= Yuliya Veysberg =

Russian composer

Yuliya Lazarevna Veysberg (Yuliya Rimskaya-Korsakova) (Julia Weissberg) (b. , d. March 1, 1942) was a music critic and composer.

==Life and career==
Yuliya Veysberg was born in Orenburg, Russian Empire. She studied at the Women's University, and in 1912 graduated from St. Petersburg Conservatory where she studied composition under Nikolai Rimsky-Korsakov. From 1912 to 1914 she continued her studies in Berlin with Engelbert Humperdinck and Max Reger.

She returned to St. Petersburg and subsequently married Andrey Rimsky-Korsakov, musicologist and son of Rimsky-Korsakov, and from 1915 to 1917 served on the editorial board of, and contributed reviews to, the first Russian music magazine, Muzïkal'nïy sovremennik, which the couple founded. She and her son, Vsevolod Rimsky-Korsakov, died in World War II during the Siege of Leningrad conducted by Nazi German troops.

==Works==
Veysberg's compositions included vocal works, a symphony, a scherzo, and a fantasia.

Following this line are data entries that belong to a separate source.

(* ===== verification/Delivery.v ===== *)
(** The state machines of a cluster. On every node the machine is where the node's log
    takes it, and every result that a client is told is the output of an entry of that
    log, signed by the node. In a cluster that is led well, nodes with logs of one length
    are in one state, and all nodes tell the client of a command the same result. *)
From S2P Require Export Machine.

Section facts.
Context {W : World} {F : RaftFns} {T : Type} {Mch : Machine T}.
Context (t0 : T) (gid : Z).

Abbreviation recorded := (recorded t0 gid).
Abbreviation keeps := (keeps gid).
Abbreviation answered := (answered t0 gid).
Abbreviation result_of := (result_of t0).

(** * One node

    [tracks]: log, machine and answers are in step, whatever the node has on board. *)
Record tracks (l : list LogEntry.t) (s : Server.t) : Prop := {
  tracks_boards : boards s;
  tracks_log : log_at (Server.DB s) gid l;
  tracks_view : view (run t0 l) s;
  tracks_answered : answered l s
}.

Lemma tracks_kept l s s' : is_u64 gid → frame s s' → keeps s s' → tracks l s → tracks l s'.
Proof using.
  intros Hu Hf Hk [Hb Hl Ht Ha].
  split; [exact (frame_boards _ _ Hf Hb)|exact (frame_log _ _ Hf _ _ Hu Hl)|by apply Hk|].
  by apply (answered_kept _ _ _ s).
Qed.

Lemma tracks_recorded m l s rt g :
  is_u64 gid → has_group s m rt g → RaftGroup.Id g = gid → tracks l s → recorded m l s.
Proof using. intros Hu Hg Hid [_ Hl Ht Ha]. split; [split; [by exists rt, g|done..]|done..]. Qed.

Lemma recorded_tracks m l s : boards s → recorded m l s → tracks l s.
Proof using. intros Hb [Hh Ht Ha]. split; [done|apply (holds_log _ _ _ _ Hh)|done..]. Qed.

(** A handler for another group that leaves machine and answers alone. *)
Lemma tracks_moved l s s' :
  tracks l s → keeps s s' → moved gid l s s' → tracks l s'.
Proof using.
  intros [_ _ Ht Ha] Hk [Hb' Hl' _]. split; [done|done|by apply Hk|].
  by apply (answered_kept _ _ _ s).
Qed.

Context (Hrel : reliable W) (Huser : user_untold) (Hid : is_u64 gid).

Lemma tracks_AppendEntries req l s :
  is_u64 (AppendEntriesRequest.Group req) →
  (AppendEntriesRequest.Group req = gid ∨ Forall harmless (AppendEntriesRequest.Entries req)) →
  (AppendEntriesRequest.Group req = gid →
    Z.of_nat (length l + length (AppendEntriesRequest.Entries req)) < 2 ^ 64 - 1) →
  tracks l s → ∃ l', tracks l' (RPC.AppendEntries req s).2.
Proof using Hrel Huser Hid.
  intros Hu Hharm Hroom Hs. pose proof Hs as [Hb Hl _ _].
  destruct (moved_AppendEntries gid Hid req s l Hrel Hb Hu Hl Hroom) as (l' & Hor & _ & Hmv).
  revert Hmv. unfold RPC.AppendEntries.
  rw (bind_Ok _ _ _ _ _ (eq_refl : gets Server.Id s = (Ok (Server.Id s), s)))
    (bind_Ok _ _ _ _ _ (eq_refl : GetOnboardGroup (AppendEntriesRequest.Group req) s = (Ok _, s))).
  destruct (sm_get _ _) as [m|] eqn:Hm; [intros Hmv|by exists l].
  destruct (on_board_record _ _ _ Hb Hu Hm) as (rt & g & Hg & Hgid).
  destruct (decide (AppendEntriesRequest.Group req = gid)) as [Heq|Hne].
  - rw Heq in Hgid.
    destruct (recorded_AppendEntries t0 gid Hrel Huser m req l s (Hroom Heq)
      (tracks_recorded _ _ _ _ _ Hid Hg Hgid Hs)) as [l'' Hl''].
    exists l''. exact (recorded_tracks _ _ _ (moved_boards _ _ _ _ Hmv) Hl'').
  - exists l. destruct Hor as [->|[? _]]; [|done]. destruct Hharm as [?|Hharm]; [done|].
    apply (tracks_moved l s); [done| |done].
    apply (keeps_AppendEntries gid Huser m req s rt g Hg); [congruence|done].
Qed.

Lemma tracks_ExecCommand cmd forward replies l s :
  is_u64 (CommandRequest.Group cmd) →
  (if decide (CommandRequest.Group cmd = gid)
   then panics (RPC.ExecCommand cmd forward replies s).1 = false else harmless_cmd cmd) →
  (CommandRequest.Group cmd = gid → Z.of_nat (length l) + 1 < 2 ^ 64) →
  tracks l s → ∃ l', tracks l' (RPC.ExecCommand cmd forward replies s).2 ∧
    (CommandRequest.Group cmd = gid →
      command_recorded t0 l cmd (RPC.ExecCommand cmd forward replies s).1 l').
Proof using Hrel Huser Hid.
  intros Hu Htidy Hroom Hs. pose proof Hs as [Hb Hl _ _].
  destruct (moved_ExecCommand gid Hid cmd forward replies s l Hrel Hb Hu Hl Hroom)
    as (l' & Hor & _ & Hmv). case_decide as Heq; cycle 1.
  { exists l. split; [|done]. destruct Hor as [->|[? _]]; [|done].
    apply (tracks_moved l s); [done| |done]. by apply keeps_ExecCommand. }
  destruct (sm_get (Server.GroupsOnboard s) (id_key (CommandRequest.Group cmd))) as [m|] eqn:Hm; cycle 1.
  { pose proof (silent_forward cmd forward replies s Hm) as Hsil. exists l. split; [|by left].
    exact (tracks_kept _ _ _ Hid (framing_silent _ _ Hsil) (framing_silent _ _ Hsil) Hs). }
  destruct (on_board_record _ _ _ Hb Hu Hm) as (rt & g & Hg & Hgid). rw Heq in Hm Hgid.
  destruct (recorded_ExecCommand t0 gid Hrel Huser cmd forward replies m l s Heq (Hroom Heq)
    (tracks_recorded _ _ _ _ _ Hid Hg Hgid Hs) Hm Htidy) as (l'' & Hl'' & Hcmd).
  exists l''. split; [exact (recorded_tracks _ _ _ (moved_boards _ _ _ _ Hmv) Hl'')|done].
Qed.

(** * The cluster

    The machine moves for the group [gid] only, and no leader of it panics between
    storing an entry and committing it. *)
Definition tidy (c : gmap Z Server.t) (ev : event) (c' : gmap Z Server.t) : Prop :=
  match ev with
  | Ev_local i => ∀ s s', c !! i = Some s → c' !! i = Some s' → keeps s s'
  | Ev_append i req => AppendEntriesRequest.Group req = gid ∨
      Forall harmless (AppendEntriesRequest.Entries req)
  | Ev_command i cmd forward replies => ∀ s, c !! i = Some s →
      if decide (CommandRequest.Group cmd = gid)
      then panics (RPC.ExecCommand cmd forward replies s).1 = false else harmless_cmd cmd
  end.

Definition tidy_step (c c' : gmap Z Server.t) : Prop := ∃ ev, step c ev c' ∧ tidy c ev c'.

Definition tidy_led_step (c c' : gmap Z Server.t) : Prop :=
  ∃ ev, step c ev c' ∧ tidy c ev c' ∧ led_well gid c ev.

Lemma tidy_led_tidy c c' : tidy_led_step c c' → tidy_step c c'.
Proof using. intros (ev & Hs & Ht & _). by exists ev. Qed.

Lemma tidy_led_any c c' : tidy_led_step c c' → any_step c c'.
Proof using. intros (ev & Hs & _). by exists ev. Qed.

Lemma tidy_led_led c c' : tidy_led_step c c' → led_step gid c c'.
Proof using. intros (ev & Hs & _ & Hl). by exists ev. Qed.

Definition all_track (c : gmap Z Server.t) : Prop := ∀ i s, c !! i = Some s → ∃ l, tracks l s.

Lemma all_track_step c c' : tidy_step c c' → all_track c → all_track c'.
Proof using Hrel Huser Hid.
  intros (ev & Hstep & Htidy) Hc.
  assert (∀ j s1 s2, c !! j = Some s1 → (∀ l, tracks l s1 → ∃ l', tracks l' s2) →
    all_track (<[j := s2]> c)) as Hset.
  { intros j s1 s2 Hj Hm i s [[<- <-]|[_ Hi]]%lookup_insert_Some; [|by apply (Hc i)].
    destruct (Hc j s1 Hj) as [l Hl]. by apply (Hm l). }
  destruct Hstep as [j s1 s2 Hj Hf|j s1 req Hj _ Hg Hroom|j s1 cmd forward replies Hj Hg Hroom];
    apply (Hset j s1 _ Hj); intros l Hl.
  - exists l. apply (tracks_kept _ s1); [done..| |done].
    exact (Htidy s1 s2 Hj (lookup_insert_eq _ _ _)).
  - apply (tracks_AppendEntries req l); [done..| |done].
    intros Heq. apply Hroom. rw Heq. apply (tracks_log _ _ Hl).
  - destruct (tracks_ExecCommand cmd forward replies l s1) as (l' & Hl' & _);
      [done|exact (Htidy s1 Hj)| |done|by exists l'].
    intros Heq. assert (Z.of_nat (length l + 1) < 2 ^ 64 - 1); [|lia].
    apply Hroom. rw Heq. apply (tracks_log _ _ Hl).
Qed.

Lemma all_track_run c0 c : rtc tidy_step c0 c → all_track c0 → all_track c.
Proof using Hrel Huser Hid.
  induction 1 as [|c1 c2 c3 Hs _ IH]; [done|]. intros H1. apply IH. by apply (all_track_step c1).
Qed.

Lemma all_track_log c i s l : all_track c → c !! i = Some s → log_at (Server.DB s) gid l → tracks l s.
Proof using.
  intros Hc Hi Hl. destruct (Hc i s Hi) as [l' Hl']. by rw (log_at_unique _ _ _ _ Hl (tracks_log _ _ Hl')).
Qed.
End facts.

Section theorems.
Context {W : World} {F : RaftFns} {T : Type} {Mch : Machine T}.
Context (t0 : T) (gid : Z).

(** C7. The state of the machine of a node is what the node's own log makes of the
    state it started with, and what the node tells the clients of the group are outputs
    of entries of that log, under its own signature; whatever becomes of messages, and
    whoever leads. The steps are those in which the entries of other groups leave the
    machine alone, no command of the group makes its leader panic between storing and
    committing it, and what else a node does leaves the machine and its answers alone:
    where the program does not keep to this, as when a command's function panics, the
    stored entry is never executed. *)
Theorem machines_follow_log c0 c i s l :
  reliable W → user_untold → is_u64 gid → all_track t0 gid c0 → rtc (tidy_step gid) c0 c →
  c !! i = Some s → log_at (Server.DB s) gid l →
  view (run t0 l) s ∧
  ∀ addr r, (addr, r) ∈ told s → CommandResult.Group r = gid → result_of t0 l r ∧ signed_by gid s r.
Proof.
  intros Hrel Huser Hid H0 Hrun Hi Hl.
  pose proof (all_track_run t0 gid Hrel Huser Hid c0 c Hrun H0) as Hc.
  destruct (all_track_log t0 gid c i s l Hc Hi Hl) as [_ _ Hv Ha]. by split.
Qed.

(** In a cluster that is led well, two nodes whose logs are of one length have
    their machines in one state, and a node that is ahead has got there from the
    other's state by its further entries. *)
Theorem machines_agree c0 c l0 i j si sj li lj :
  reliable W → user_untold → starts gid c0 l0 → all_track t0 gid c0 → rtc (tidy_led_step gid) c0 c →
  c !! i = Some si → c !! j = Some sj →
  log_at (Server.DB si) gid li → log_at (Server.DB sj) gid lj → (length li ≤ length lj)%nat →
  ∃ t, view t si ∧ view (foldl apply t (drop (length li) lj)) sj ∧ (length li = length lj → view t sj).
Proof.
  intros Hrel Huser Hst H0 Hrun Hi Hj Hli Hlj Hlen.
  pose proof (starts_id _ _ _ Hst) as Hid.
  pose proof (rtc_subrel _ _ _ _ (tidy_led_led gid) Hrun) as Hled.
  pose proof (all_track_run t0 gid Hrel Huser Hid c0 c
    (rtc_subrel _ _ _ _ (tidy_led_tidy gid) Hrun) H0) as Hc.
  destruct (all_track_log t0 gid c i si li Hc Hi Hli) as [_ _ Hvi _].
  destruct (all_track_log t0 gid c j sj lj Hc Hj Hlj) as [_ _ Hvj _].
  assert (li `prefix_of` lj) as [x ->].
  { destruct (prefixes_agree gid c0 c l0 i j si sj li lj Hrel Hst Hled Hi Hj Hli Hlj) as [?|Hp]; [done|].
    by rw (prefix_full lj li Hp Hlen). }
  exists (run t0 li). split; [done|]. rw drop_app_length length_app. unfold run in Hvj.
  rw foldl_app in Hvj. split; [done|].
  intros Heq. assert (x = []) as -> by (destruct x; [done|simpl in Heq; lia]). done.
Qed.

End theorems.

Selected works include:

- At Night (symphonic poem for orchestra)
- Chinese songs
- Chanson d'automne: Les sanglots longs, op. 2 (Zwei Lieder) no. 1 (Text: Paul Verlaine)
- Le ciel est, par-dessus le toit, op. 2 (Zwei Lieder) no. 1 (Text: Paul Verlaine)

She also produced several operas, such as:
- Русалочка (The Little Mermaid, 1923). The libretto for the opera was written by Sophia Parnok and was based on the fairy tale of the same name by Hans Christian Andersen.
- 'Гюльнара (Gyul'nara, 1935). The libretto for the opera was written by Sophia Parnok and was completed at the end of 1931. It was dedicated to the opera singer, Maria Maksakova. As Parnok died before production, Veysberg made final edits to the lyric before its debut in 1935.
- Гуси-лебеди (Geese-Swans, 1937). The libretto for the children's opera was written by Samuil Marshak and Veysberg.
- Мертвая царевна (The Dead Princess, 1937). The libretto for the radio opera was written by Alexander Pushkin.
- Зайкин дом (A Little Rabbit's House, 1937). The libretto for the children's opera was written by W. Weltmann.

==Recordings==
Fifteen of Veysberg's art songs were released in 2025 on the album Yulia: Forgotten Songs of Yulia Weissberg Rimsky-Korsakov by soprano Sarah Moulton Faux and pianist Konstantin Soukhovetski, produced and engineered by Judith Sherman. It includes the "Rautendelein" cycle, songs based on Chinese poetry, and settings of texts by Sophia Parnok and Sarojini Naidu.